# Bluetooth speaker with TV



## Lola2001 (Jan 17, 2016)

Hello,

My husband is going deaf so I want to put a speaker behind his head on a shelf so he won't have to put the tv so loud. I don't want wires so I figure a bluetooth speaker would accomplish this. 

I currently have a Samsung soundbar with a subwoofer (HW-E450). It does not have bluetooth. It is hooked up to a Sony TV (KDL-46W4100). It is not a smart TV.

I would ideally like the soundbar speakers and the bluetooth speaker to work simultaneously if this is possible. I'm not sure how to go about setting up something like this or what equipment I would need.

Any advice would be greatly appreciated.

Thanks!


----------



## rab-byte (Feb 1, 2011)

Honestly the simplest solution may not be the cheapest. Sonos makes a good mid range sound bar that can be linked with other Sonos speakers to wirelessly play audio from one speaker to another. Typically this is done for multi-room audio but it should serve you're needs. 

Denon's heos line is the same concept. 
--- 

Another solution if your husband is good with it would be to get a pair of wireless headphones. Assuming your TV has a headphone jack on the side (that doesn't interrupt the digital audio from your TV to the sound bar you already have) or analog audio out on the back... Or if this is only needed for cable TV then just connect the headphones to the cable/sat box as opposed to the TV. 
--- 

You're asking for a device like this:
https://www.amazon.com/dp/B00P24XKS8/ref=cm_sw_r_cp_awd_x6XMwbSAQXSSE 

You would (hypothetically) pair this to a Bluetooth speaker of your choice. 

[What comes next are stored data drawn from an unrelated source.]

(** [await res.json()] resolves. *)
Definition on_body (id : nat) (data : jsval) (p : page) : page :=
  match inflight p !! id with
  | Some t => match t_stage t with
              | AwaitBody ok => caught id t (on_reply id t ok data p) p
              | AwaitVerdict ok => caught id t (on_verdict id t ok data p) p
              | _ => p
              end
  | None => p
  end.

(** [bytesToB64url] of a buffer; an array of bytes has no larger element. *)
Definition b64 (bs : list N) : jsstring := default [] (bytesToB64url bs).

Definition verify_request (f : flow) (email : jsstring) (c : credential) : request :=
  match f with
  | Login => LoginVerify email (Assertion (cr_id c) (b64 (cr_rawId c)) (cr_type c) (b64 (cr_data c)) (b64 (cr_client c))
                                  (b64 (cr_signature c)) (b64 <$> cr_user c))
  | _ => RegisterVerify email (Attestation (cr_id c) (b64 (cr_rawId c)) (cr_type c) (b64 (cr_data c)) (b64 (cr_client c)))
  end.

(** [await navigator.credentials.get/create(...)] resolves; it may resolve with [null]. *)
Definition on_credential (id : nat) (c : option credential) (p : page) : page :=
  match inflight p !! id with
  | Some t => match t_stage t with
              | AwaitCredential =>
                  match c with
                  | Some c => go_on id t AwaitVerify (send (verify_request (t_flow t) (t_email t) c) p)
                  | None => caught id t (let* _ := get VNull (js "id") in Ret p) p
                  end
              | _ => p
              end
  | None => p
  end.

(** ** Listeners and timers *)

Inductive field : Type := FieldPk | FieldMagic | FieldReg.

Definition write_field (f : field) (v : jsstring) (u : ui) : ui :=
  UI (currentLang u) (labels u) (active_tab u) (status_el u) (keyInput u) (remember u)
    (match f with FieldPk => v | _ => email_pk u end)
    (match f with FieldMagic => v | _ => email_magic u end)
    (match f with FieldReg => v | _ => reg_email u end).

(** The [input] listener of the e-mail fields, after the field got its new value. *)
Definition on_input (f : field) (value : jsstring) (p : page) : page :=
  let p1 := set_view (write_field f value (view p)) p in
  let val := trim value in
  if looks_like_key 16 val then snd (detectAndRedirectKey val p1) else p1.

(** The [paste] listener of the key field: the text arrives and is cleaned later. *)
Definition on_paste (value : jsstring) (p : page) : page :=
  let p1 := set_view (set_key ((fun k => KeyField value (kf_type k) (kf_eye k)) <$> keyInput (view p)) (view p)) p in
  set_timers (timers p1 ++ [CleanPaste]) p1.
(* ===== verification/AgentPage.v ===== *)
(** * The agent page (agent.html)

    Projects, sessions and the event stream of the page: its variables and the parts of the
    document they drive as one state, every function cut at its [await]s into a request and
    the handler of its reply, and events in any order.  Requests that cannot be built or
    sent (a lone surrogate in an address, a blocked store, a broken session cookie) run the
    [catch] block at once.  Texts the gateway sends are strings or absent; the model list,
    the node list and the service box are not part of the state. *)
From Stdlib Require Import Lia NArith ZArith QArith.
From stdpp Require Import base numbers list gmap strings.
From S2P Require Import Prelude JsString JsNumber JsValue Auth.

#[local] Open Scope js_scope.

(** ** Data *)

Record workspace := Workspace {
  ws_id : option jsstring;
  ws_name : option jsstring;
  ws_path : option jsstring;
  ws_node : option jsstring;
}.

Record session := Session { ss_id : jsstring; ss_title : option jsstring; ss_archived : bool }.

(** [a || b] for texts that may be absent. *)
Definition or_text (a b : option jsstring) : option jsstring :=
  match a with Some s => if truthy s then a else b | None => b end.

Definition same_text (a b : option jsstring) : bool := bool_decide (a = b).

(** [ws.name || ws.id] and [ws.name || ws.path] *)
Definition shown_name (w : workspace) : option jsstring := or_text (ws_name w) (ws_id w).
Definition api_name (w : workspace) : option jsstring := or_text (ws_name w) (ws_path w).

(** [a.id === b.id || a.path === b.path] *)
Definition same_workspace (a b : workspace) : bool :=
  same_text (ws_id a) (ws_id b) || same_text (ws_path a) (ws_path b).

(** What one event of a session shows. *)
Inductive row : Type :=
| UserRow (text : jsstring)
| ToolRow (elapsed tool : jsstring) (args : jsval)
| AgentRow (text : jsstring) (files : list (jsstring * jsstring * jsstring)).

(** The project tree: a notice, or the rows with their active mark. *)
Inductive tree : Type := NoProjects | NoMatch | Rows (rows : list (bool * workspace)).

I would highly suggest looking into Sonos as opposed to the two other solutions. 

Good luck


----------



## Lola2001 (Jan 17, 2016)

Thank you for the reply. 

So if I'm understanding you correctly I would need either a soundbar that comes with bluetooth speakers - where the bar and the speakers would play at the same time. You recommend Sonos. 

OR

The bluetooth transmitter you sent the link for - I would hook to the TV's headphone jack and then purchase separate bluetooth speakers? If that is the case how would I know that the soundbar sound will still play when the jack is plugged in? Do they all do that? 

My husband doesn't want to wear earphones...this is the problem, lol.

Thanks


----------



## rab-byte (Feb 1, 2011)

Lola2001 said:


> Thank you for the reply. So if I'm understanding you correctly I would need either a soundbar that comes with bluetooth speakers - where the bar and the speakers would play at the same time. You recommend Sonos.


Close, Bluetooth isn't really what matters; Sonos and Heos both use your home's wifi for communication and can link multiple speakers together. 



> The bluetooth transmitter you sent the link for - I would hook to the TV's headphone jack and then purchase separate bluetooth speakers? If that is the case how would I know that the soundbar sound will still play when the jack is plugged in? Do they all do that? My husband doesn't want to wear earphones...this is the problem, lol. Thanks


Some TVs kill other audio outputs when headphones are plugged in. Others just turn off the TV's speakers. Grab some earbuds and plug them in to test.


----------



## Lola2001 (Jan 17, 2016)

Thank you for your help. I will test out the tv and get back if I need more information


----------



## Lola2001 (Jan 17, 2016)

I plugged ear buds into the audio jack on the back of the tv and I could hear nothing. I'm not sure if that means that the jack is defective - I didn't even know it was there, or if the purpose is for something else. I guess if that doesn't then I am unable to use a bluetooth set up, is that correct?

Edit - after looking in the manual I have found that the audio jack in the back of the tv is for a computer. So it seems as if I do not have one. I assume this means that I would need a soundbar system with a separate bluetooth speaker....??


----------